CV-19 Team Challenge
The CV19 Team Challenge will wrap up this Sunday, May 24, with the final requirement being a 5-mile run or walk anywhere participants live. Currently, we have 241 participants from 21 states and one runner in Germany taking part in the challenge. The challenge has raised almost $6,000 for five nonprofits, totaling almost $17,000 since April 1. A total of 80 teams divided up six different run/walk distances over 19 days and completed the challenges, sending in a photo of their watch or measuring program along with a selfie photo at the finish. The team challenge event had male, female, coed and K9 divisions and the coolest part of the challenge were the two extra requirements besides the running and walking. Each team member had to make a donation to one of the five nonprofits and complete a volunteer or giving back piece such as donating blood, making a mask or dropping off canned goods to the Striders collection box, which has filled the rear of the Striders trailer. There have been so many acts of kindness from teams during this challenging time that it has been a rewarding experience to see everyone in action in such a positive way.
The challenge will finish this Sunday with participants completing a five-miler on their own, or several will take part in the popular 27th annual Masser 5 Miler that will be held virtually from 6 a.m. to noon.

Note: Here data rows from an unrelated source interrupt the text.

Definition caps_nii (self : PreprocessingConfig) : Preprocessing.t * Modality :=
  match self with
  | PETPreprocessingConfig b _ _ => (preprocessing b, Image ImageModality.PET)
  | CustomPreprocessingConfig b _ => (preprocessing b, Image ImageModality.CUSTOM)
  | DTIPreprocessingConfig b _ _ => (preprocessing b, Image ImageModality.DWI)
  | T1PreprocessingConfig b => (preprocessing b, Linear LinearModality.T1W)
  | FlairPreprocessingConfig b => (preprocessing b, Linear LinearModality.T2W)
  | T2PreprocessingConfig b => (preprocessing b, Linear LinearModality.FLAIR)
  end.

(** The file type of a linear CAPS image.  [needed_pipeline] receives the
    enum member, which the string field stores as its string. *)
Definition linear_nii (self : PreprocessingConfig) : result FileType :=
  let '(needed_pipeline, modality) := caps_nii self in
  let desc_crop :=
    if use_uncropped_image (fields self) then "" else crop_qualifier in
  FileTypeModel.new
    ("*space-MNI152NLin2009cSym" ++ desc_crop ++ "_res-1x1x1_"
     ++ Modality_value E modality ++ ".nii.gz")
    ((Modality_value E modality ++ " Image registered in MNI152NLin2009cSym space using "
      ++ Preprocessing.value needed_pipeline ++ " pipeline ")
     ++ (if use_uncropped_image (fields self) then "" else crop_dimension_text))
    (Some (Preprocessing.value needed_pipeline)).

Definition get_filetype (self : PreprocessingConfig) : result FileType :=
  match self with
  | PETPreprocessingConfig b tracer suvr_reference_region =>
      let des_crop := if use_uncropped_image b then "" else crop_qualifier in
      FileTypeModel.new
        ("pet_linear/*_trc-" ++ Tracer.value tracer ++ "_space-MNI152NLin2009cSym"
         ++ des_crop ++ "_res-1x1x1_suvr-"
         ++ SUVRReferenceRegions.value suvr_reference_region ++ "_pet.nii.gz")
        "" (Some "pet-linear")
  | CustomPreprocessingConfig _ _ => bids_nii self None
  | DTIPreprocessingConfig _ measure space =>
      FileTypeModel.new
        ("dwi/dti_based_processing/*/*_space-" ++ DTISpace_format E space ++ "_"
         ++ DTIMeasure.value measure ++ ".nii.gz")
        ("DTI-based " ++ DTIMeasure.value measure ++ " in space "
         ++ DTISpace_format E space ++ ".")
        (Some "dwi_dti")
  | T1PreprocessingConfig _
  | FlairPreprocessingConfig _
  | T2PreprocessingConfig _ => linear_nii self
  end.

Definition compute_folder (self : PreprocessingConfig) (from_bids : bool)
  : string :=
  if from_bids then Preprocessing.value (preprocessing (fields self))
  else replace "-" "_" (Preprocessing.value (preprocessing (fields self))).

(** The computed field [file_type]; [table] is the member table that the
    test [self.preprocessing not in Preprocessing] consults. *)
Definition file_type_in (table : list Preprocessing.t)
    (self : PreprocessingConfig) : result FileType :=
  if from_bids (fields self) then bids_nii self None
  else if negb (Preprocessing.contains_in table (preprocessing (fields self)))
  then Raise (NotImplementedError
                ("Extraction of preprocessing "
                 ++ Preprocessing.value (preprocessing (fields self))
                 ++ " is not implemented from CAPS directory."))
  else get_filetype self.

Definition file_type (self : PreprocessingConfig) : result FileType :=
  file_type_in Preprocessing.members self.

End Configurations.

Definition get_preprocessing (preprocessing_type : Preprocessing.like)
  : result ConfigClass :=
  preprocessing_type <- Preprocessing.call preprocessing_type ;;
  if Preprocessing.eqb preprocessing_type Preprocessing.T1_LINEAR
  then Ok T1PreprocessingConfig_cls
  else if Preprocessing.eqb preprocessing_type Preprocessing.PET_LINEAR
  then Ok PETPreprocessingConfig_cls
  else if Preprocessing.eqb preprocessing_type Preprocessing.FLAIR_LINEAR
  then Ok FlairPreprocessingConfig_cls
  else if Preprocessing.eqb preprocessing_type Preprocessing.CUSTOM
  then Ok CustomPreprocessingConfig_cls
  else if Preprocessing.eqb preprocessing_type Preprocessing.DWI_DTI
  then Ok DTIPreprocessingConfig_cls
  else Raise (ValueError
                ("Preprocessing " ++ Preprocessing.value preprocessing_type
                 ++ " is not implemented.")).

(** ** Paths: the part of [pathlib.PurePosixPath] that [main.py] uses *)

Module PurePath.

(** A path is its root ([""], ["/"] or ["//"]) and the names below it. *)
Record t : Type := mk {
  root : string;
  tail : list string
}.

(** [s[n:]]. *)
Fixpoint drop (n : nat) (s : string) : string :=
  match n, s with
  | O, _ => s
  | S _, EmptyString => EmptyString
  | S k, String _ s' => drop k s'
  end.

(** [posixpath.splitroot], without the drive, which is always empty: exactly
    two leading slashes are a root of their own. *)
Definition splitroot (p : string) : string * string :=
  if negb (startswith "/" p) then ("", p)
  else if negb (startswith "/" (drop 1 p)) || startswith "/" (drop 2 p)
  then ("/", drop 1 p)
  else ("//", drop 2 p).

(** The names of a relative path text: empty names and ["."] are dropped. *)
Definition names (rel : string) : list string :=
  filter (fun x => negb (String.eqb x "") && negb (String.eqb x "."))
         (split "/" rel).

(** [PurePosixPath(raw)]. *)
Definition parse (raw : string) : t :=
  let '(r, rel) := splitroot raw in
  mk r (names rel).

(** [self / key] for a string [key]: an absolute [key] replaces [self], as
    in [posixpath.join]; otherwise its names are appended. *)
Definition joinpath (self : t) (key : string) : t :=
  if startswith "/" key then parse key
  else mk (root self) (tail self ++ names key).

(** [str(self)]. *)
Definition as_posix (self : t) : string :=
  match root self, tail self with
  | EmptyString, [] => "."
  | r, l => r ++ join "/" l
  end.

End PurePath.

Declare Scope path_scope.
Delimit Scope path_scope with path.
Notation "p / key" := (PurePath.joinpath p key) : path_scope.

(** ** [clinicaio/main.py] *)

(** A reader that has been constructed: [check_caps_folder], which the
    constructor calls first, lives outside the sources and has accepted the
    directory. *)
Record CapsReader : Type := mkCapsReader {
  input_directory : PurePath.t
}.

Definition preprocessing_folder (self : CapsReader) (subject session : string)
    (preprocessing : Preprocessing.t) : PurePath.t :=
  (input_directory self / "subjects" / subject / session
   / replace "-" "_" (Preprocessing.value preprocessing))%path.

(** [CapsReader.get_preprocessing]: registry lookup, then default
    construction. *)
Definition CapsReader_get_preprocessing (E : EnumModule)
    (preprocessing : Preprocessing.like) : result PreprocessingConfig :=
  cls <- get_preprocessing preprocessing ;;
  Ok (instantiate E cls).

(** ** Statements of the specification that are compared with the code *)

(** The folder as the specification words it, the concatenation
    [root/subjects/<subject>/<session>/<tag with underscores>]: the root
    directory extended by these four entries, in this order. *)
Definition concatenated_folder (root_dir : PurePath.t) (subject session : string)
    (preprocessing : Preprocessing.t) : PurePath.t :=
  PurePath.mk (PurePath.root root_dir)
    (PurePath.tail root_dir
     ++ flat_map PurePath.names
          ["subjects"; subject; session;
           map_chars (fun c => if Ascii.eqb c "-" then "_"%char else c)
             (Preprocessing.value preprocessing)]).

(** Two strings differ only by hyphen against underscore: they have the same
    length and, position by position, the same character or a hyphen in the
    first where the second has an underscore. *)
Fixpoint hyphen_underscore (a b : string) : Prop :=
  match a, b with
  | EmptyString, EmptyString => True
  | String x a', String y b' =>
      (x = y \/ (x = "-"%char /\ y = "_"%char)) /\ hyphen_underscore a' b'
  | _, _ => False
  end.

(** The enum strings used to run the statements on concrete inputs: the
    modality strings are the file-name suffixes of the raw-layout patterns
    ([T1w], [flair]). *)
Definition sample_enum : EnumModule :=
  mkEnumModule
    (fun m => match m with
              | LinearModality.T1W => "T1w"
              | LinearModality.T2W => "T2w"
              | LinearModality.FLAIR => "flair"
              end)
    (fun m => match m with
              | ImageModality.PET => "pet"
              | ImageModality.CUSTOM => "custom"
              | ImageModality.DWI => "dwi"
              end)
    DTISpace.value
    (Tracer.mk "18FFDG")
    (SUVRReferenceRegions.mk "cerebellumPons2")
    (DTIMeasure.mk "FA")
    (DTISpace.mk "*").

Finish chute - Congratulations to Cape senior Olivia Brozefsky, who was featured in the Delaware State News as Athlete of the Week. Andy Walter of the State News called me last week, and it was good to catch up with him; he has been covering cross country and track & field for the state for many years and always does a nice job. Olivia, who was coming off a second-place finish at the Delaware State Indoor Championships in the pole vault, was out to defend her Henlopen Conference title this spring before the rug was pulled from under the team in early March. Olivia was notified last week by Grove Club’s Margaret Colvin that she is the winner of the annual Grove Club Scholarship, a $500 award presented to a Cape senior athlete. The 2020 Go Fast Youth & Elite Running Camp, scheduled for June 16-18, will been postponed until a later date this summer. “We are looking at new dates in late July to mid-August pending numerous factors associated with COVID-19,” said director Derek Shockro. “Our goal is to hold a safe and fun camp for everyone involved, and the original date for camp doesn't allow this to happen.” Look for the Seashore Striders & Go Fast to again host the RRCA Level 1 Coaching Certification class in late June or July led by Seashore Striders alumnus Brent Ayer. Ayer was one of the all-time fastest master runners to ever compete in the summer series, dominating three straight age groups for 15 years. He was also the first to bring colorful tights into the limelight. Brent left the scene before tutus became popular and Jack V took over. Triathlete Jake Bamforth, training hard in Florida, recently threw down a 121-mile bike ride, averaging 21.9 mph, and is prepping to move to Fort Collins, Colo., to continue his public health career in a master’s program from Colorado State University – and of course train with the big dogs. Speaking of a master’s program, I recently enrolled with Concordia University for a second master’s and more importantly, 15 more credits on the state pay scale, this time in Coaching & Exercise Science. The first master’s I earned in 2016 was in Coaching & Athletic Administration. Over & out!